While unstaffed the last few weeks, a manager tapped me to help put together a POC BlackBerry application for one of our clients. I have had experience working on a BlackBerry project from a previous employer, however I did not have hands on experience programming the device myself. I was looking forward to this as I had been wanting to do some dabbling with mobile devices, I just had not had the time.

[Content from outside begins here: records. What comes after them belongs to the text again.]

(** * Async inference job controller of [app.py]: model and properties

    The development embeds the job-lifecycle code of [app.py]
    ([poll_until_complete], [extract_image_bytes_from_result] with its nested
    [find_first_url], and the two route handlers [generate_image] and
    [upload_image_to_spaces]) as Rocq functions, and proves the properties the
    specification states about them.

    Conventions of the model:
    - a value parsed from JSON is a [json] tree; a Python [dict] is an
      association list in insertion order, looked up by [dict_get];
    - a Python [str] is the [string] of the bytes of its UTF-8 encoding, so
      an ASCII character is one [ascii] below 128 and every other character
      is two to four of them from 128 up;
    - [time.time()] readings and durations are whole numbers of
      milliseconds, and the test of line 122 compares them exactly; the
      [timeout_seconds] argument stays in seconds.  The properties below
      that speak of elapsed time are stated for such readings;
    - everything outside the process (the inference endpoints, the asset
      host, the object store) is a field of the record [remote];
    - an exception is a value of [exn], and a computation that may raise
      returns a [res]. *)

From Stdlib Require Import ZArith NArith List String Ascii Bool Lia.
From Stdlib Require Import Strings.Byte.
From Stdlib Require Import Floats.PrimFloat.
Import ListNotations.

Local Open Scope string_scope.
Local Open Scope list_scope.
Local Open Scope Z_scope.

(** ** Values parsed from JSON *)

Module Json.

Unset Elimination Schemes.
Inductive json : Type :=
| JNull
| JBool (b : bool)
| JInt (n : Z)
| JFloat (f : float)
| JStr (s : string)
| JList (l : list json)
| JDict (d : list (string * json)).
Set Elimination Schemes.

(** Induction over the tree, with the hypothesis available for every element
    of a list and every value of a dict. *)
Definition json_ind (P : json -> Prop)
  (HNull : P JNull)
  (HBool : forall b, P (JBool b))
  (HInt : forall n, P (JInt n))
  (HFloat : forall f, P (JFloat f))
  (HStr : forall s, P (JStr s))
  (HList : forall l, Forall P l -> P (JList l))
  (HDict : forall d, Forall (fun kv => P (snd kv)) d -> P (JDict d))
  : forall j, P j :=
  fix go (j : json) : P j :=
    match j with
    | JNull => HNull
    | JBool b => HBool b
    | JInt n => HInt n
    | JFloat f => HFloat f
    | JStr s => HStr s
    | JList l =>
        HList l ((fix elems (l : list json) : Forall P l :=
                    match l with
                    | [] => Forall_nil _
                    | x :: tl => Forall_cons _ (go x) (elems tl)
                    end) l)
    | JDict d =>
        HDict d ((fix items (d : list (string * json))
                    : Forall (fun kv => P (snd kv)) d :=
                    match d with
                    | [] => Forall_nil _
                    | kv :: tl =>
                        @Forall_cons _ (fun kv => P (snd kv)) kv tl
                          (go (snd kv)) (items tl)
                    end) d)
    end.

(** Python truth value of a parsed JSON value: [None], [False], zero, and the
    empty string, list and dict are false. *)
Definition truthy (v : json) : bool :=
  match v with
  | JNull => false
  | JBool b => b
  | JInt n => negb (n =? 0)
  | JFloat f => negb (PrimFloat.eqb f PrimFloat.zero)
  | JStr s => negb (s =? "")%string
  | JList l => match l with [] => false | _ => true end
  | JDict d => match d with [] => false | _ => true end
  end.

(** [a or b] *)
Definition py_or (a b : json) : json := if truthy a then a else b.

(** [d.get(k)] on the items of a dict: [None] when the key is missing. *)
Fixpoint dict_get (k : string) (d : list (string * json)) : json :=
  match d with
  | [] => JNull
  | (k', v) :: rest => if (k' =? k)%string then v else dict_get k rest
  end.

(** [k in d] *)
Fixpoint has_key (k : string) (d : list (string * json)) : bool :=
  match d with
  | [] => false
  | (k', _) :: rest => (k' =? k)%string || has_key k rest
  end.

End Json.
Import Json.

(** ** Strings and bytes *)

Module Str.

Definition is_lower (c : ascii) : bool :=
  let n := N_of_ascii c in ((97 <=? n) && (n <=? 122))%N.

Definition is_upper (c : ascii) : bool :=
  let n := N_of_ascii c in ((65 <=? n) && (n <=? 90))%N.

(** One character of [str.upper()]: [a]..[z] go to [A]..[Z]. *)
Definition upper_ascii (c : ascii) : ascii :=
  if is_lower c then ascii_of_N (N_of_ascii c - 32) else c.

Definition lower_ascii (c : ascii) : ascii :=
  if is_upper c then ascii_of_N (N_of_ascii c + 32) else c.

(** [s.upper()] of a [str] of ASCII characters, one character at a time. *)
Fixpoint upper_letters (s : string) : string :=
  match s with
  | EmptyString => EmptyString
  | String c rest => String (upper_ascii c) (upper_letters rest)
  end.

(** The characters outside ASCII whose upper case is made of ASCII letters
    only, by the bytes of their encoding.  Two bytes: U+00DF (sharp s,
    [C3 9F]), U+0131 (dotless i, [C4 B1]) and U+017F (long s, [C5 BF]). *)
Definition upper_of_two (c d : ascii) : option string :=
  match N_of_ascii c, N_of_ascii d with
  | 195, 159 => Some "SS"
  | 196, 177 => Some "I"
  | 197, 191 => Some "S"
  | _, _ => None
  end%N.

I knew programming for BlackBerries were a bit tricky due to the numerous versions of the OS and devices, each with their own hardware specs (with or without GPS, supported resolution, touchpad, trackball, etc.). We tailored our POC for the 8800 series due to clent request and for the GPS API support. I downloaded the latest java development software, version 5.0 beta. With 11+ years of Java experience, jumping in and immediately putting together an application was easier than anticipated. However, I quickly became frustrated at the APIs (or lack thereof) that has me seriously wondering if RIM doesn’t need to do an overhaul on their APIs and development model for applications.

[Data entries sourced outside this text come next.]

(** * Bit-tools: the bit-editor command interpreter

    A shallow embedding of [bit-editor.go] (functions [bytesToBits],
    [bitsToBytes], [applyBlockOps] and [applyEdits]) together with the
    properties of the interpreter that the design document states. The
    later parts embed the other tools of the repository: the Hamming coder
    of [hamming.go], the interleaver of [interleaver.go], the shift
    registers of [lfsr.go] and the checks of [crc.go].

    Conventions of the embedding:
    - a Go [byte] is a [Z] in [0, 256); byte arithmetic wraps modulo 256;
    - a Go [int] is a 64-bit two's-complement integer, a [Z] kept in
      [-2^63, 2^63) by [wrap];
    - a Go [string] is a list of bytes, here a [list ascii];
    - a bit sequence is a Go [[]byte] holding one bit per element;
    - writes to the diagnostic stream are recorded in a log that is threaded
      through every function, next to the returned value or error. *)

From Stdlib Require Import ZArith Bool Ascii String List Lia.
Import ListNotations.
Local Open Scope Z_scope.

(** ** Bit packing *)

Module BitPacking.

(** [j] ranges over [0..7] in the inner loop of [bytesToBits]. *)
Definition bit_of_byte (b : Z) (j : nat) : Z :=
  if Z.land (Z.shiftr b (7 - Z.of_nat j)) 1 =? 1 then 1 else 0.

(** [bytesToBits]: [bits[i*8+j]] is bit [7-j] of [data[i]]. *)
Definition bytesToBits (data : list Z) : list Z :=
  flat_map (fun b => map (bit_of_byte b) (seq 0 8)) data.

(** [data[byteIndex] |= v] *)
Fixpoint or_at (byteIndex : nat) (v : Z) (data : list Z) : list Z :=
  match data, byteIndex with
  | [], _ => []
  | x :: tl, O => Z.lor x v :: tl
  | x :: tl, S k => x :: or_at k v tl
  end.

(** The loop [for i := 0; i < len(bits); i++] of [bitsToBytes], started at
    index [i] with the remaining bits. *)
Fixpoint bitsToBytes_loop (i : nat) (bits : list Z) (data : list Z) : list Z :=
  match bits with
  | [] => data
  | bit :: rest =>
      bitsToBytes_loop (S i) rest
        (if bit =? 1
         then or_at (i / 8)%nat (Z.shiftl 1 (7 - Z.of_nat (i mod 8))) data
         else data)
  end.

Definition bitsToBytes (bits : list Z) : list Z :=
  let byteCount := ((length bits + 7) / 8)%nat in
  bitsToBytes_loop 0 bits (repeat 0 byteCount).

Definition is_byte (b : Z) : Prop := 0 <= b < 256.

End BitPacking.
Import BitPacking.

(** ** Go primitives used by the interpreter *)

Module GoLib.

Definition min_int : Z := - 2 ^ 63.
Definition max_int : Z := 2 ^ 63 - 1.

(** Two's-complement wrap-around of [int] arithmetic. *)
Definition wrap (z : Z) : Z := (z + 2 ^ 63) mod 2 ^ 64 - 2 ^ 63.

(** Subtraction on [byte]. *)
Definition byte_sub (a b : Z) : Z := (a - b) mod 256.

Definition code (c : ascii) : Z := Z.of_N (N_of_ascii c).

Definition is_digit (c : ascii) : bool := (48 <=? code c) && (code c <=? 57).

(** [c == '0' || c == '1'] *)
Definition is_binary (c : ascii) : bool := (c =? "0")%char || (c =? "1")%char.

(** [strings.ContainsRune(set, rune(c))] for an ASCII [set] and a byte [c]. *)
Definition ContainsRune (set : list ascii) (c : ascii) : bool :=
  existsb (Ascii.eqb c) set.

Fixpoint digits_value (acc : Z) (s : list ascii) : option Z :=
  match s with
  | [] => Some acc
  | c :: tl => if is_digit c then digits_value (acc * 10 + (code c - 48)) tl else None
  end.

(** [strconv.Atoi]: an optional sign, then one or more decimal digits; the
    value has to fit a 64-bit [int]. [None] stands for a non-nil error. *)
Definition Atoi (s : list ascii) : option Z :=
  let '(neg, ds) :=
    match s with
    | c :: tl => if (c =? "-")%char then (true, tl)
                 else if (c =? "+")%char then (false, tl) else (false, s)
    | [] => (false, [])
    end in
  match ds with
  | [] => None
  | _ => match digits_value 0 ds with
         | None => None
         | Some u => let v := if neg then - u else u in
                     if (min_int <=? v) && (v <=? max_int) then Some v else None
         end
  end.

(** The longest prefix of [text] without a character satisfying [stop]:
    the loop [for i := cmdIdx; i < len(s); i++ { if stop(s[i]) { break } }]
    followed by [s[cmdIdx:nextCmdIdx]]. *)
Fixpoint take_until (stop : ascii -> bool) (text : list ascii) : list ascii :=
  match text with
  | [] => []
  | c :: tl => if stop c then [] else c :: take_until stop tl
  end.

For example, I had RichTextFields that required a text color other than black. Nothing existed on the class that resembled a way to change the text color so I Googled. I came across several message board posts, but all seemed to point to the same resolution: override the paint(Grahpics) method of the class to change the color on the Graphics object. Say wuh? Just to change the color of the text, I had to override the entire paint method? Here’s an example of what was required:

RichFieldText rft = new RichFieldText("Here's my text") {
        public void paint(Graphics g) {
                g.setColor(Color.Red);
                super.paint(g);
        }
};

Of course, you could provide a base class responsible for these sort of things and make it available to your entire project, but this is a horrible model given the triviality of changing the text color of a text field! I found another example of this poor development model while working with the MapField class. I have to think one of the most common use cases for this component is to “mark” something on the map, once the desired location is within the view. Again, there are no APIs to provide this and to implement this fucntionality, you have to override/extend and draw the bitmap yourself:

MapField mf = new MapField() {
        protected void paint(Graphics graphics) {
                super.paint(graphics);
                XYPoint center = new XYPoint();
                convertWorldToField(getCoordinates(), center);
                Bitmap bitmap = Bitmap.getBitmapResource("house.png");
                graphics.drawBitmap(center.x, center.y, bitmap.getWidth(), bitmap.getHeight(), bitmap, 0, 0);
        }
};

I also found the lack of useable layout managers another source of frustration. It seems unless you want things lined up left to right or up to down, you really don’t have a lot of options unless you want to write something yourself. Keep in mind, I’m using the latest version of their APIs. Hard to believe.

Given the numerous devices (each with their own specifications), the various flavors of the OS, and the seemingly poor development model set forth by RIM, I can’t imagine having to develop and maintain so many code bases for a product. If the architecture and opportunity presented itself, I think I’d rather develop a web application to use the much improved BlackBerry browser or a third-party browser and tailor the view if necessary.